_Dataset entries_.
——

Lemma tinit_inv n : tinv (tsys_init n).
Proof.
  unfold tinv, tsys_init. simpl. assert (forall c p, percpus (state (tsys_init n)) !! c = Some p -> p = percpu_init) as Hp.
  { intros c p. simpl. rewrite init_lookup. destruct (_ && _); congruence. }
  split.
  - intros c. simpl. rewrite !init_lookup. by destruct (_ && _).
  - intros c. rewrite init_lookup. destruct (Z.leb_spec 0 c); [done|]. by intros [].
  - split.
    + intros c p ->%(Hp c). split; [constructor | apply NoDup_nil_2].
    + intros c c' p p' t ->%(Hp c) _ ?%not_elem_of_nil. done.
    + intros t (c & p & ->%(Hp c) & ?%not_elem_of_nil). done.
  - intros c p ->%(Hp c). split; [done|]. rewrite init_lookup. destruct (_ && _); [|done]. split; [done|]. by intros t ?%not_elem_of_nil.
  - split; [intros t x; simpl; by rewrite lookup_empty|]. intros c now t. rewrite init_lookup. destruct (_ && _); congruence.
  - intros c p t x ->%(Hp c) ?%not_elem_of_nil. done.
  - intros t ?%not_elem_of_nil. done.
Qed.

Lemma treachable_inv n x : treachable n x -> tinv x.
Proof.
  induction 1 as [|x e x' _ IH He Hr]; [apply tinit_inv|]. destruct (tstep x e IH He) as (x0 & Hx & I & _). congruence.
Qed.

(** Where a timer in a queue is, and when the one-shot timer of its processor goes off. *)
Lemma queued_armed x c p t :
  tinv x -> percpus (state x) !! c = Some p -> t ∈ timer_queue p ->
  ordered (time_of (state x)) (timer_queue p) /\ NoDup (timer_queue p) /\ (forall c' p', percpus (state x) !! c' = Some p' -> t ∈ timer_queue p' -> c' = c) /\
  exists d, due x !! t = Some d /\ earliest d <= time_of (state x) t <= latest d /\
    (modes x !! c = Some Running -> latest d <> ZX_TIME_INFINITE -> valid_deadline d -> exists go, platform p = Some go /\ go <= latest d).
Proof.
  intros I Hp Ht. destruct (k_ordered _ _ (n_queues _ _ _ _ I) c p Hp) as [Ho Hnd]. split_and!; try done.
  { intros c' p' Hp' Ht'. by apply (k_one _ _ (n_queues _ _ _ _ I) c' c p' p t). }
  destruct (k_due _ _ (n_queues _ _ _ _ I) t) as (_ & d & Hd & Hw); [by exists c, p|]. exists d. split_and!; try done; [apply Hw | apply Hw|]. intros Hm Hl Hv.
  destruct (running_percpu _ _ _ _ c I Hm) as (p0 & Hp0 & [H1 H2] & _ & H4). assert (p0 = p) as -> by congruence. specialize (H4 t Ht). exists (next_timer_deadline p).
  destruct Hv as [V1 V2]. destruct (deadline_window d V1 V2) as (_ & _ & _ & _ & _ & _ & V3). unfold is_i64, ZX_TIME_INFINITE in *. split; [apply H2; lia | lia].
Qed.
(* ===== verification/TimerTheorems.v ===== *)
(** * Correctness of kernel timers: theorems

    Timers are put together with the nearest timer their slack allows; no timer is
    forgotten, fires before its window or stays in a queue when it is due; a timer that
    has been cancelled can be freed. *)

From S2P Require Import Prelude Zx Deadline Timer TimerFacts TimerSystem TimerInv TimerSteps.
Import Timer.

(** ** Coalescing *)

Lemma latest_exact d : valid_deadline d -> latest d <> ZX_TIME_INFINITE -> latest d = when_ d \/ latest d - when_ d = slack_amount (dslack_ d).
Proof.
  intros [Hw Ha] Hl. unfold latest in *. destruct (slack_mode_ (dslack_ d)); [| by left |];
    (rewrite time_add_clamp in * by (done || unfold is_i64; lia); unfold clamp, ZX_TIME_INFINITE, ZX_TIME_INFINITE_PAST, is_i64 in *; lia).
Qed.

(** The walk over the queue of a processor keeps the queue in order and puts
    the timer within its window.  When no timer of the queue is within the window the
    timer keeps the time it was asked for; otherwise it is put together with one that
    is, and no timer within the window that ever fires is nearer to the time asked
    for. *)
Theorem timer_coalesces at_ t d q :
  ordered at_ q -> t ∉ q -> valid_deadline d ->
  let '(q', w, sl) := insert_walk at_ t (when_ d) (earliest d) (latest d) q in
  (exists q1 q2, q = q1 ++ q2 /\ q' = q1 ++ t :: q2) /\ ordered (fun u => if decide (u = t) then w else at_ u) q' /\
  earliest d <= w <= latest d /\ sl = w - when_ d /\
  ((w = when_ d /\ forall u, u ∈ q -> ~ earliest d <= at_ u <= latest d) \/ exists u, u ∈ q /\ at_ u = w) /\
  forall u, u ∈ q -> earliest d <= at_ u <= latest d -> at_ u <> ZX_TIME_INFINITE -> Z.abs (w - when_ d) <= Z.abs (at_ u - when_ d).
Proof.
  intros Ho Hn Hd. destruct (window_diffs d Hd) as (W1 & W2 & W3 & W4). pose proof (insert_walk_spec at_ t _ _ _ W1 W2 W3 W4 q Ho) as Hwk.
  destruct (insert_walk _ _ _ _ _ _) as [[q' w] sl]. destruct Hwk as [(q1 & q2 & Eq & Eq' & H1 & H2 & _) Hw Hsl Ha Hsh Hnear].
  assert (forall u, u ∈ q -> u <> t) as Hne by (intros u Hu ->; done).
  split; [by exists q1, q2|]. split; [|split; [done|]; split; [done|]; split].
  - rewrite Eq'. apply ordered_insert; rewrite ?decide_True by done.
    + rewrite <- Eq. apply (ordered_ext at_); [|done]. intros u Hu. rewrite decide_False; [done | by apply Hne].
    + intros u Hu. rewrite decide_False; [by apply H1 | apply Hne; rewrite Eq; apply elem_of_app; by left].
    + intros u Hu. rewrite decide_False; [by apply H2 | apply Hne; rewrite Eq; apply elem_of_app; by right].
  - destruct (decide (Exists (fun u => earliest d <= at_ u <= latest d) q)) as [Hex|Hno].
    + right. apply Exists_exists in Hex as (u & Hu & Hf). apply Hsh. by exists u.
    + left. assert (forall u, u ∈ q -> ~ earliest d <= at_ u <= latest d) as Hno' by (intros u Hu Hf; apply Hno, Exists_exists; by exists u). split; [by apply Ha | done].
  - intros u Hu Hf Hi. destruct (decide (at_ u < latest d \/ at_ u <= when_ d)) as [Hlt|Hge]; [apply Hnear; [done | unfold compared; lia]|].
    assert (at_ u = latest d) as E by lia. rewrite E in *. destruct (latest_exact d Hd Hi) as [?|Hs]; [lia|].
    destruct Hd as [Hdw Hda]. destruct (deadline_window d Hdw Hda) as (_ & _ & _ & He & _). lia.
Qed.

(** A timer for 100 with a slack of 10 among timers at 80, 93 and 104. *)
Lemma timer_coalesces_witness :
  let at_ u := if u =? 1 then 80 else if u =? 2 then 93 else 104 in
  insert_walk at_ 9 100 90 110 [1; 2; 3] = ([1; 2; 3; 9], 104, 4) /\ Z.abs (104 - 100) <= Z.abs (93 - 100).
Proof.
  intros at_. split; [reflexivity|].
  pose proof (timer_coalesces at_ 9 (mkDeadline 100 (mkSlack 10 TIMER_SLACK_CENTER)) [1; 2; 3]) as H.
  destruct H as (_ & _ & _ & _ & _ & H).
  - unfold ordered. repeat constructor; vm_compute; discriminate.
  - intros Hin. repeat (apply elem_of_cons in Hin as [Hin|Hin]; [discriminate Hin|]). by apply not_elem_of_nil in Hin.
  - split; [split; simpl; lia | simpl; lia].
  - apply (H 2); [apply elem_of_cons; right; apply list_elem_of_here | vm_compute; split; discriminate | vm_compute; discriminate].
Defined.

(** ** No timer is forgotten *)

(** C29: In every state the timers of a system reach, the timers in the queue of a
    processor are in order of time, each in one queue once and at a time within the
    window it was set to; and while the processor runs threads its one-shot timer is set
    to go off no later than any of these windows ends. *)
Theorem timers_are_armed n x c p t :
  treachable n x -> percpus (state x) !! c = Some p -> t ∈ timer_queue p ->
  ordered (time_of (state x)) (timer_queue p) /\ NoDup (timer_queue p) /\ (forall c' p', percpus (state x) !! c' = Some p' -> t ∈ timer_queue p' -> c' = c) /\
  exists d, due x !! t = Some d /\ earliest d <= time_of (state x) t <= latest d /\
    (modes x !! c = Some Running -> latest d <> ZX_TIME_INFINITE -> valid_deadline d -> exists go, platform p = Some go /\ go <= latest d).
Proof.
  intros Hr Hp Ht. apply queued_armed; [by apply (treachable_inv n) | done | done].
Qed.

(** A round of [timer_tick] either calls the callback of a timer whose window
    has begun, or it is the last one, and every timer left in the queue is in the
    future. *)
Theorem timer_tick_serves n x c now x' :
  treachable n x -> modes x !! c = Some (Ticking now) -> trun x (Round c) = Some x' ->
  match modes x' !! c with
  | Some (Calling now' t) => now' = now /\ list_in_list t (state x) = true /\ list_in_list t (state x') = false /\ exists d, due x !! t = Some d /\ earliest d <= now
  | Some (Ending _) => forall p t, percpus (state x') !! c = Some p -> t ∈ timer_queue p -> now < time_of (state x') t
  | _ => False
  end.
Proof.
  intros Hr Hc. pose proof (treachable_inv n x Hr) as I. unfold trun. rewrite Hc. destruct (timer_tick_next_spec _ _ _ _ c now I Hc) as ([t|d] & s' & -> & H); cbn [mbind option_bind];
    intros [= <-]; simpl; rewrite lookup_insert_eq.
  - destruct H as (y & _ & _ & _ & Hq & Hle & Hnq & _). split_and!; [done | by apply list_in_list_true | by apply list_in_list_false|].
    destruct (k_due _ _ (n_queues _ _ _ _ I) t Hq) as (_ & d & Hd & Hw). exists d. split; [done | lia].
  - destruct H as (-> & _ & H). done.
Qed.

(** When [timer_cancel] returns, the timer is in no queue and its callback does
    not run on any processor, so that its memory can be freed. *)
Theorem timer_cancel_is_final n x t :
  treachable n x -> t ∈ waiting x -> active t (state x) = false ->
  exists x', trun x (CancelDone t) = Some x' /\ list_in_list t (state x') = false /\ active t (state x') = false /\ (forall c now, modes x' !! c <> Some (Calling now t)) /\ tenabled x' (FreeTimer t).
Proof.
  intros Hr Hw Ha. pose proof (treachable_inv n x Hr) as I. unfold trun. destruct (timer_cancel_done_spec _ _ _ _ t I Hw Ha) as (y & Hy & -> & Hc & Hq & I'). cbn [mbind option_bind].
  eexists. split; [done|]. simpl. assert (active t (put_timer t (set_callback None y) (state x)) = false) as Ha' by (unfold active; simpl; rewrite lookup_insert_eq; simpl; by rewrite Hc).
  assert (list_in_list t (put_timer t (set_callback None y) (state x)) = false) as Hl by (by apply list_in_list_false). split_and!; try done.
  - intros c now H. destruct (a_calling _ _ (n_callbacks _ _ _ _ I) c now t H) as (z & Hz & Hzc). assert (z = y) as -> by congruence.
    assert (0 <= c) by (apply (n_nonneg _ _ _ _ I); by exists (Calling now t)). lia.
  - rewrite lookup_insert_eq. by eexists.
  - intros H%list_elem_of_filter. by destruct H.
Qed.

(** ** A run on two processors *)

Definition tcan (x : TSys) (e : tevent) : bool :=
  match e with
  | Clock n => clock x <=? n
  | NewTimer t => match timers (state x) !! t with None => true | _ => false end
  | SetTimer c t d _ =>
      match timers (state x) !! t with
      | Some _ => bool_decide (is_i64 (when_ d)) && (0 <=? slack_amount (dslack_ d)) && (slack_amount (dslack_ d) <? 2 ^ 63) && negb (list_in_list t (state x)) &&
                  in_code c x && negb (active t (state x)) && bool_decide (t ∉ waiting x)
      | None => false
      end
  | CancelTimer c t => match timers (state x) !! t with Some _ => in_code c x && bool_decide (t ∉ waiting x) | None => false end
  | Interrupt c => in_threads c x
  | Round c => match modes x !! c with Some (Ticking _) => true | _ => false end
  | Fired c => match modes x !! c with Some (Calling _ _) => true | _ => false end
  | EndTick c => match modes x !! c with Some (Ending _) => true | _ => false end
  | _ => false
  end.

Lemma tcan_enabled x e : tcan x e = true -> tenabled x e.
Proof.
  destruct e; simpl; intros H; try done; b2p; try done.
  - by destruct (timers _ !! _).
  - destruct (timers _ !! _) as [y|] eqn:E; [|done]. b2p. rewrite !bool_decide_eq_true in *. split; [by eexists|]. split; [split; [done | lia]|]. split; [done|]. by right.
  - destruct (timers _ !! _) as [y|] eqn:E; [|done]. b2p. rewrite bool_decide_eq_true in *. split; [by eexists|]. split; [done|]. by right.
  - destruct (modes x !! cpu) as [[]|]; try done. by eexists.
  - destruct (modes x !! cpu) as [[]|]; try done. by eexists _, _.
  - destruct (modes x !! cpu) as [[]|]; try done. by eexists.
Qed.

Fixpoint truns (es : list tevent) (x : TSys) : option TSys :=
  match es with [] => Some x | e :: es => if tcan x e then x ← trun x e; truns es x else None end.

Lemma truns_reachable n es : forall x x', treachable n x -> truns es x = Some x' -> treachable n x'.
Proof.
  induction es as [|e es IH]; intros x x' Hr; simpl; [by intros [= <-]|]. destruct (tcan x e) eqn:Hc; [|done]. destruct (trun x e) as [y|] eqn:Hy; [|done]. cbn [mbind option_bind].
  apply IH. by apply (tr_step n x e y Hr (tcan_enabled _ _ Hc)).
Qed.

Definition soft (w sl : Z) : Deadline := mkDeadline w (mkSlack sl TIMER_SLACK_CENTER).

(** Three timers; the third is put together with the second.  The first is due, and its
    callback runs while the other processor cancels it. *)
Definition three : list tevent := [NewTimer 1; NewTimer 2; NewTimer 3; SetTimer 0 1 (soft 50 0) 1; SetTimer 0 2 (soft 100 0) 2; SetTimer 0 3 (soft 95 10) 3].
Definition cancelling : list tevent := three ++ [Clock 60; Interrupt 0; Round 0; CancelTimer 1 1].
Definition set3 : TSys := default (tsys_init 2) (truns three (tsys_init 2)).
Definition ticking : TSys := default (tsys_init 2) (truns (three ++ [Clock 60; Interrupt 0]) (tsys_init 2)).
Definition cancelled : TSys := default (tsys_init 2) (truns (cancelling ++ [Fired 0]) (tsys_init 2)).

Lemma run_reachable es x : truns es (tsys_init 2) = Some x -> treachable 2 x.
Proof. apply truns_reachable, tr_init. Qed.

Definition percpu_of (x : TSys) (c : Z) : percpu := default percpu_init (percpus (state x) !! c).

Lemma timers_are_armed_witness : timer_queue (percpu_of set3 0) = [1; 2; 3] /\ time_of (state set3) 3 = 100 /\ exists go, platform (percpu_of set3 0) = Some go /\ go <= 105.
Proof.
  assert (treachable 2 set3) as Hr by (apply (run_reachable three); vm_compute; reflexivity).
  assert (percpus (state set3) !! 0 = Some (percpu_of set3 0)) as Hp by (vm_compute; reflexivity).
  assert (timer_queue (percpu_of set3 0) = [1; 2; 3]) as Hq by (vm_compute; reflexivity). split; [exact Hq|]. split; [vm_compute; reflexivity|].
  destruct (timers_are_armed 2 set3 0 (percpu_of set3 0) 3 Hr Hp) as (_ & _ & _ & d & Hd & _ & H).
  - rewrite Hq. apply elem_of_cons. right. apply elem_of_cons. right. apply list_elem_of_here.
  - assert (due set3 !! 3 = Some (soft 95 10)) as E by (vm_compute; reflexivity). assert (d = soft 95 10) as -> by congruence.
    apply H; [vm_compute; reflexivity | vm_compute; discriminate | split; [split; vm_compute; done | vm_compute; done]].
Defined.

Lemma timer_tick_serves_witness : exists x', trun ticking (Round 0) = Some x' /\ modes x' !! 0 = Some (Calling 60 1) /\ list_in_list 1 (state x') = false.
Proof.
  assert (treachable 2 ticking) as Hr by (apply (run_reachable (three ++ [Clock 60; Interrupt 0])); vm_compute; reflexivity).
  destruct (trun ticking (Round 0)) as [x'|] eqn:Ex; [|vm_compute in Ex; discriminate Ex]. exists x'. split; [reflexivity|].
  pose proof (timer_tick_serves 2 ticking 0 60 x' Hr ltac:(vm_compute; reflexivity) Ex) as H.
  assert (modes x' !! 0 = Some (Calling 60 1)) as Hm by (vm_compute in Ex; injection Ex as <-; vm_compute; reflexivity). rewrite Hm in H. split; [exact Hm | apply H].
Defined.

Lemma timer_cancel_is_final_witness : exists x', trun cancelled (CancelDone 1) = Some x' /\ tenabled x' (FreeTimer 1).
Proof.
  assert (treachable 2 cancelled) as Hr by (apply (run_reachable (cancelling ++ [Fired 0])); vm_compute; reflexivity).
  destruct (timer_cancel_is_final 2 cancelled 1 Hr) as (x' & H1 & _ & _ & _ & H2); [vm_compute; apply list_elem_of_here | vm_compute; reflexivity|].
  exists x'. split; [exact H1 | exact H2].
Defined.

——

_Task to carry out_.
Using the records above, gather all lines where the string "repeat" is present.

_Written solution_.
  - unfold ordered. repeat constructor; vm_compute; discriminate.
  - intros Hin. repeat (apply elem_of_cons in Hin as [Hin|Hin]; [discriminate Hin|]). by apply not_elem_of_nil in Hin.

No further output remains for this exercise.